Home renovations are so shiny and attractive on the surface that it’s hard to imagine the ways they can go wrong. But before you can enjoy the finished result, you’re likely to hit a few bumps in the road.
Here are five things you may not know about home renovations before you jump into the deep end.
You may need a permit (and getting one will take time and effort)
Every city and state has its own rules, but most major work (such as taking down walls, installing fences, updating plumbing and electrical systems, and cutting in new doors and windows) will require a permit.
With certain permits come the even-more-exciting inspections process. If you’re DIYing, it can take quite a bit of research to figure out exactly what permits you need and how to go about getting them. Hiring a contractor can take some of the sting out of the process.
Depending on your city and state, the rules may still require the homeowner, not the contractor, to obtain the permit, but a pro will be more familiar with the system and can help steer you in the right direction.
Improvements may not pay off
Most homeowners think they are instantly adding to their home’s resale value by upgrading and remodeling. But out-pricing the market with fancy interiors is going to cost when they try to sell their home.
For better chances of recouping your costs, stick with the going range of the neighborhood.

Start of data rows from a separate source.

(** * tntorch.tensor: a shallow embedding of the tensor-network engine

    The Python class [Tensor] of [tntorch/tensor.py] keeps an N-dimensional
    array as a list of cores (3-index TT cores or 2-index CP factors) and an
    optional Tucker factor per axis.  This development embeds the torch
    primitives the class uses (dense row-major arrays with their shape), the
    methods of the class, and proves the properties the specification states
    about them.

    Array entries are floating-point numbers in the program.  They are taken
    here in an arbitrary commutative ring (the reals are the intended
    instance, the integers serve for evaluation), so every equality below is
    an exact algebraic one: rounding is outside the model. *)

From Stdlib Require Import List Arith Lia ZArith Ring Bool PeanoNat.
Import ListNotations.

Set Implicit Arguments.

(** ** Exceptions *)

Inductive exn : Type :=
| ValueError
| IndexError
| AssertionError
| RuntimeError
| ZeroDivisionError
| TypeError.

Inductive result (A : Type) : Type :=
| Ok (a : A)
| Raise (e : exn).

Arguments Ok {A} a.
Arguments Raise {A} e.

Definition bind {A B : Type} (c : result A) (k : A -> result B) : result B :=
  match c with
  | Ok a => k a
  | Raise e => Raise e
  end.

Notation "x <- c ;; k" := (bind c (fun x => k))
  (at level 61, c at next level, right associativity).
Notation "' p <- c ;; k" := (bind c (fun x => let p := x in k))
  (at level 61, p pattern, c at next level, right associativity).

Definition raises {A : Type} (c : result A) : Prop :=
  exists e, c = Raise e.

Definition is_ok {A : Type} (c : result A) : bool :=
  match c with Ok _ => true | Raise _ => false end.

Fixpoint foldM {A S : Type} (f : S -> A -> result S) (l : list A) (s : S)
  : result S :=
  match l with
  | [] => Ok s
  | a :: l' => s' <- f s a ;; foldM f l' s'
  end.

Fixpoint mapM {A B : Type} (f : A -> result B) (l : list A) : result (list B) :=
  match l with
  | [] => Ok []
  | a :: l' => b <- f a ;; bs <- mapM f l' ;; Ok (b :: bs)
  end.

(** Python's [assert]. *)
Definition assert (b : bool) : result unit :=
  if b then Ok tt else Raise AssertionError.

(** Python's [a // b] on non-negative integers. *)
Definition floordiv (a b : nat) : result nat :=
  if b =? 0 then Raise ZeroDivisionError else Ok (a / b).

(** Python's [l[n]] and [l[-1]]. *)
Definition get_item {A : Type} (l : list A) (n : nat) : result A :=
  match nth_error l n with
  | Some x => Ok x
  | None => Raise IndexError
  end.

Definition get_last {A : Type} (l : list A) : result A :=
  match l with
  | [] => Raise IndexError
  | _ => get_item l (length l - 1)
  end.

(** Python's [l[n] = v]. *)
Fixpoint set_item {A : Type} (l : list A) (n : nat) (v : A)
  : result (list A) :=
  match l, n with
  | [], _ => Raise IndexError
  | _ :: l', 0 => Ok (v :: l')
  | x :: l', S n' => r <- set_item l' n' v ;; Ok (x :: r)
  end.

Definition set_last {A : Type} (l : list A) (v : A) : result (list A) :=
  match l with
  | [] => Raise IndexError
  | _ => set_item l (length l - 1) v
  end.

(** ** Shapes and row-major offsets *)

Definition numel (s : list nat) : nat := fold_right Nat.mul 1 s.

Fixpoint ravel (s idx : list nat) : nat :=
  match s, idx with
  | _ :: s', i :: idx' => i * numel s' + ravel s' idx'
  | _, _ => 0
  end.

Fixpoint in_range (s idx : list nat) : bool :=
  match s, idx with
  | [], [] => true
  | n :: s', i :: idx' => (i <? n) && in_range s' idx'
  | _, _ => false
  end.

Fixpoint unravel (s : list nat) (k : nat) : list nat :=
  match s with
  | [] => []
  | _ :: s' => (k / numel s') :: unravel s' (k mod numel s')
  end.

(** All multi-indices of a shape, in row-major order. *)
Fixpoint indices (s : list nat) : list (list nat) :=
  match s with
  | [] => [[]]
  | n :: s' => flat_map (fun i => map (cons i) (indices s')) (seq 0 n)
  end.

(** The size list of [torch.reshape], where [-1] (here [None]) stands for
    the one size to be inferred. *)
Definition sizes : Type := list (option nat).

Definition known_numel (s : sizes) : nat :=
  fold_right (fun o acc => match o with Some n => n * acc | None => acc end) 1 s.

Definition count_infer (s : sizes) : nat :=
  length (filter (fun o => match o with None => true | Some _ => false end) s).

Definition fill_infer (s : sizes) (v : nat) : list nat :=
  map (fun o => match o with Some n => n | None => v end) s.

(** [infer_size] of torch: with no [-1] the sizes must multiply to the number
    of elements; with one [-1] the other sizes must have a non-zero product
    that divides it. *)
Definition infer_size (s : sizes) (n : nat) : result (list nat) :=
  match count_infer s with
  | 0 => if known_numel s =? n then Ok (fill_infer s 0) else Raise RuntimeError
  | 1 => if known_numel s =? 0 then Raise RuntimeError
         else if n mod known_numel s =? 0
              then Ok (fill_infer s (n / known_numel s))
              else Raise RuntimeError
  | _ => Raise RuntimeError
  end.

Definition exact (s : list nat) : sizes := map Some s.

Arguments exact : simpl never.

Section TensorNetwork.

(** ** The ring of entries *)

Variable R : Type.
Variables (rO rI : R) (radd rmul rsub : R -> R -> R) (ropp : R -> R).
Hypothesis Rth : ring_theory rO rI radd rmul rsub ropp (@eq R).

Add Ring Rring : Rth.

Infix "+!" := radd (at level 50, left associativity).
Infix "*!" := rmul (at level 40, left associativity).
Infix "-!" := rsub (at level 50, left associativity).

(** [rsum n f] is the sum of [f 0], ..., [f (n-1)]. *)
Fixpoint rsum (n : nat) (f : nat -> R) : R :=
  match n with
  | 0 => rO
  | S m => rsum m f +! f m
  end.

Definition delta (i j : nat) : R := if i =? j then rI else rO.

(** ** Dense arrays (torch tensors)

    A torch tensor is its shape and its entries in row-major order. *)

Record tensor : Type := mkT { tshape : list nat; tdata : list R }.

(** [tab s f] lists [f idx] for every multi-index of shape [s], row-major. *)
Fixpoint tab (s : list nat) (f : list nat -> R) : list R :=
  match s with
  | [] => [f []]
  | n :: s' => flat_map (fun i => tab s' (fun idx => f (i :: idx))) (seq 0 n)
  end.

Definition build (s : list nat) (f : list nat -> R) : tensor := mkT s (tab s f).

Definition get (t : tensor) (idx : list nat) : R :=
  nth (ravel (tshape t) idx) (tdata t) rO.

(** A well-formed tensor holds as many entries as its shape says. *)
Definition wf (t : tensor) : Prop := length (tdata t) = numel (tshape t).

Definition wfb (t : tensor) : bool := length (tdata t) =? numel (tshape t).

(** [t.dim()] *)
Definition tdim (t : tensor) : nat := length (tshape t).

(** [t.shape[k]] and [t.shape[-k]] (for [k] within the dimensions). *)
Definition sh (t : tensor) (k : nat) : nat := nth k (tshape t) 0.
Definition shr (t : tensor) (k : nat) : nat := nth (tdim t - k) (tshape t) 0.

(** Index functions on 1, 2 and 3 indices. *)
Definition ix1 (f : nat -> R) (idx : list nat) : R :=
  match idx with [a] => f a | _ => rO end.
Definition ix2 (f : nat -> nat -> R) (idx : list nat) : R :=
  match idx with [a; b] => f a b | _ => rO end.
Definition ix3 (f : nat -> nat -> nat -> R) (idx : list nat) : R :=
  match idx with [a; b; c] => f a b c | _ => rO end.

Definition build1 (a : nat) (f : nat -> R) : tensor := build [a] (ix1 f).
Definition build2 (a b : nat) (f : nat -> nat -> R) : tensor :=
  build [a; b] (ix2 f).
Definition build3 (a b c : nat) (f : nat -> nat -> nat -> R) : tensor :=
  build [a; b; c] (ix3 f).

(** [torch.zeros(s)], [torch.ones(s)], [torch.eye(n)] *)
Definition zeros (s : list nat) : tensor := build s (fun _ => rO).
Definition ones (s : list nat) : tensor := build s (fun _ => rI).
Definition eye (n : nat) : tensor := build2 n n delta.

(** [torch.reshape(t, s)]: the entries stay, the shape changes. *)
Definition reshape (t : tensor) (s : sizes) : result tensor :=
  s' <- infer_size s (numel (tshape t)) ;;
  Ok (mkT s' (tdata t)).

(** [t * c] for a scalar [c] (also the in-place [t.data *= c]). *)
Definition scale (c : R) (t : tensor) : tensor :=
  mkT (tshape t) (map (fun x => x *! c) (tdata t)).

(** *** The contractions of [torch.einsum] the class uses.
    Sizes carrying one label must agree. *)

(** ['ai,ibj->abj'] *)
Definition einsum_ai_ibj_abj (x y : tensor) : result tensor :=
  match tshape x, tshape y with
  | [a; i], [i'; b; j] =>
      if i =? i'
      then Ok (build3 a b j (fun p q r =>
                 rsum i (fun k => get x [p; k] *! get y [k; q; r])))
      else Raise RuntimeError
  | _, _ => Raise RuntimeError
  end.

(** ['ai,bi->abi'] *)
Definition einsum_ai_bi_abi (x y : tensor) : result tensor :=
  match tshape x, tshape y with
  | [a; i], [b; i'] =>
      if i =? i'
      then Ok (build3 a b i (fun p q r => get x [p; r] *! get y [q; r]))
      else Raise RuntimeError
  | _, _ => Raise RuntimeError
  end.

Certain home improvements are almost guaranteed to bring a good return-on-investment when selling a home. These include updating bathrooms and kitchens, which are always important to buyers.
You might also consider finishing the basement and adding a bathroom. Neutral finishes and standard appliances are your best bet for resale value.

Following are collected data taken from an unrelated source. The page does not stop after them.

(** * APRS_SAGEBOT: the APRS-IS client of aprsService.cpp

    A shallow embedding of the connection state machine, the packet reader,
    the logon handshake, the message formatters and the bulletin scheduler of
    aprsService.cpp (the revision with [updateAPRS], which main.cpp and
    taskControl.cpp call), together with the properties its specification
    states about them.

    Modelling choices.
    - The Arduino [String] is a [string]; [+] and [+=] are [append], nested as
      C++ evaluates them.
    - The [WiFiClient] is the part of the system state that holds its
      connection flag, the bytes received and not yet read, and the lines
      handed to [println].  [readStringUntil] takes the bytes at hand up to
      the terminator and does not wait for the rest of a line that has only
      partly arrived (the library waits for it up to the stream timeout), so
      the reader is modelled exactly on buffers that end with a complete
      line.  [connect()] opens a connection with an empty receive buffer;
      [stop()] closes the connection and drops unread bytes; bytes arrive
      only while the connection is open.  The peer does not close the
      connection: the flag changes through [connect()] and [stop()] only.
    - [millis()] is the clock modulo 2^32, an [unsigned long] of the target.
      Time passes, and bytes arrive, at [yield()]; how much and which is the
      environment's choice.
    - [DEBUG_PRINTLN] and [Serial.println] append to one serial log.
    - Globals and function statics are fields of the system state.
    - Code runs in a state monad; a loop takes fuel and fails when it runs
      out, and the loops are shown to end within a stated amount of it. *)

From Stdlib Require Import ZArith List Bool String Ascii Lia DecimalString.
Import ListNotations.

Open Scope string_scope.
Open Scope Z_scope.

(** ** The Arduino [String] operations the code uses *)

Module ArduinoString.

(** [strncmp(s, p, strlen(p)) == 0]: [p] is read off the front of [s]. *)
Fixpoint is_prefix (p s : string) : bool :=
  match p with
  | EmptyString => true
  | String a p' =>
      match s with
      | EmptyString => false
      | String b s' => Ascii.eqb a b && is_prefix p' s'
      end
  end.

(** [s.startsWith(p)] *)
Definition startsWith (s p : string) : bool := is_prefix p s.

(** [strstr]: the offset of the first occurrence of [p] in [s]. *)
Fixpoint strstr (s p : string) : option nat :=
  if is_prefix p s then Some 0%nat
  else match s with
       | EmptyString => None
       | String _ r => option_map S (strstr r p)
       end.

(** [s.indexOf(p)]: [-1] on an empty receiver and when [strstr] finds
    nothing, the offset otherwise. *)
Definition indexOf (s p : string) : Z :=
  if (String.length s =? 0)%nat then -1
  else match strstr s p with
       | Some n => Z.of_nat n
       | None => -1
       end.

(** [stream.readStringUntil(c)] on the bytes at hand: the bytes before the
    first [c], and what stays in the buffer once the terminator is
    consumed; all the bytes when there is no terminator. *)
Fixpoint readStringUntil (c : ascii) (buf : string) : string * string :=
  match buf with
  | EmptyString => (EmptyString, EmptyString)
  | String a r =>
      if Ascii.eqb a c then (EmptyString, r)
      else let (l, r') := readStringUntil c r in (String a l, r')
  end.

(** [snprintf(buf, 10, "%-9.9s", s)]: left-justified, padded with spaces
    to nine characters, cut after nine. *)
Definition fmt_left9 (s : string) : string :=
  String.substring 0 9 (s ++ "         ").

End ArduinoString.
Import ArduinoString.

Definition LF : ascii := "010"%char.

(** What it means for [p] to occur in [s], independently of [indexOf]. *)
Definition Contains (p s : string) : Prop :=
  exists pre post, s = pre ++ p ++ post.

(** ** Credentials (credentials.h) *)

Record Credentials := mkCredentials {
  CALLSIGN : string;
  APRS_PASSCODE : string;
  APRS_SOFTWARE_NAME : string;
  APRS_SOFTWARE_VERS : string;   (* #define APRS_SOFTWARE_VERS FW_VERSION *)
  APRS_FILTER : string
}.

Definition APRS_ID_MESSAGE : string := ":".
Definition APRS_TIMEOUT : Z := 2000.
Definition TIMEOUT_MS : Z := 1500.

(** [unsigned long] arithmetic of the target (32 bits). *)
Definition ulong (z : Z) : Z := z mod 2 ^ 32.

(** ** Connection state *)

Inductive APRS_State :=
| APRS_DISCONNECTED
| APRS_CONNECTED
| APRS_LOGGED_IN
| APRS_VERIFIED.

Definition APRS_State_eqb (a b : APRS_State) : bool :=
  match a, b with
  | APRS_DISCONNECTED, APRS_DISCONNECTED
  | APRS_CONNECTED, APRS_CONNECTED
  | APRS_LOGGED_IN, APRS_LOGGED_IN
  | APRS_VERIFIED, APRS_VERIFIED => true
  | _, _ => false
  end.

(** ** The environment

    What the program cannot decide: how long a [yield()] takes, which bytes
    the server delivers meanwhile, whether a connect attempt succeeds, and the
    text the aphorism collaborator hands out.  All are indexed by the number
    of [yield()]s (respectively picks) performed so far. *)

Record Env := mkEnv {
  delta : nat -> Z;
  arrive : nat -> string;
  server_up : nat -> bool;
  pickAphorism : nat -> string
}.

(** The time that [k] successive [yield()]s take, from the [e]-th on. *)
Fixpoint elapsed (env : Env) (e k : nat) : Z :=
  match k with
  | O => 0
  | S k' => delta env e + elapsed env (S e) k'
  end.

Hiring a professional may be cheaper
I learnt this the hard way, when it comes to number-crunching, a professional might actually come out cheaper in the long run. Make sure to do your homework and get a few quotes before committing to doing it yourself.
Don’t forget to include the intangibles: your own time, energy, interest, and skill levels, as well as how long you can live in a work zone.

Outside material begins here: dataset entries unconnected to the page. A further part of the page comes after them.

(** [wiki_lookup(topic)].  [service topic] is the outcome of
    [requests.get(<opensearch query for topic>).json()]: the decoded
    body, or the exception raised because the service cannot be reached or
    the body is not JSON. *)
Definition wiki_lookup (service : string -> result json) (topic : string)
  : result json :=
  match service topic with
  | Raise e => Raise e
  | Return resp =>
      if negb (truthy resp) then Return (JStr "")
      else
        match subscript resp 3 with
        | Raise e => Raise e
        | Return urls =>
            match len urls with
            | Raise e => Raise e
            | Return O => Return (JStr "")
            | Return (S _) => subscript urls 0
            end
        end
  end.

End Server.


(** ** Vocabulary for statements about the store *)

Module Store.

Import ET Server.

(** The position [p] denotes an element of the tree. *)
Definition valid (root : Element) (p : pos) : Prop :=
  exists e, subtree root p = Some e.

(** The [<note>] element [add_note] builds for a text and a time stamp. *)
Definition note_element (text timestamp : string) : Element :=
  mkElement "note"
    [("name", if (String.length text <=? 30)%nat then text else take 30 text)]
    None None
    [mkElement "text" [] (Some text) None [];
     mkElement "timestamp" [] (Some timestamp) None []].

(** The tree and the topic element [add_note] goes on with once the lookup
    has returned [topic_el]. *)
Definition located_topic (root : Element) (topic_el : option pos)
           (topic : string) : Element * pos :=
  match topic_el with
  | None => SubElement root [] "topic" [("name", topic)]
  | Some p => (root, p)
  end.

If you do it yourself, you may be getting into costs you didn’t anticipate, such as equipment rentals, bribing friends to help, and needing to take time off work. Any home improvement project — DIY or professional — is likely to go over-budget, so either way, factor in at least 10-percent overages.
Good contractors book months out
No one ever tells you this when you’re strolling down the aisles of the latest bathroom fixtures, dreaming of relaxing in your new spa tub by the end of the month. Sure, some contractors are available right away. But that means they aren’t booking jobs. Good contractors will be booked months out, so be sure to schedule accordingly.
Aside from being well-booked, how can you tell a contractor is a “good” one? Be sure to get recommendations from friends and family. Ask potential contractors for a list of past clients and current projects, and inspect the work they’ve had done, if possible.
Of course, make sure the contractor is licensed, bonded and insured by asking for proof.
Finally, don’t forget to ask about subcontractors and who they work with, and research those names as well.
Reusing materials may cost more
Trying to be conservative with materials can be a pricey proposition. Many home owners ask contractors to try to be stingy with materials, but this will end up costing much more in time. It’s usually less expensive to cut into a new 2×4 than to pay the contractor the extra time it will take to reuse one.
The same goes for repurposing old or salvaged materials. They require extra TLC, and your contractor and team are a well-oiled machine. So if you’re hoping to repurpose old, salvaged, or extra materials for the job, be sure to lay out these expectations ahead of time — and be aware of the extra cost.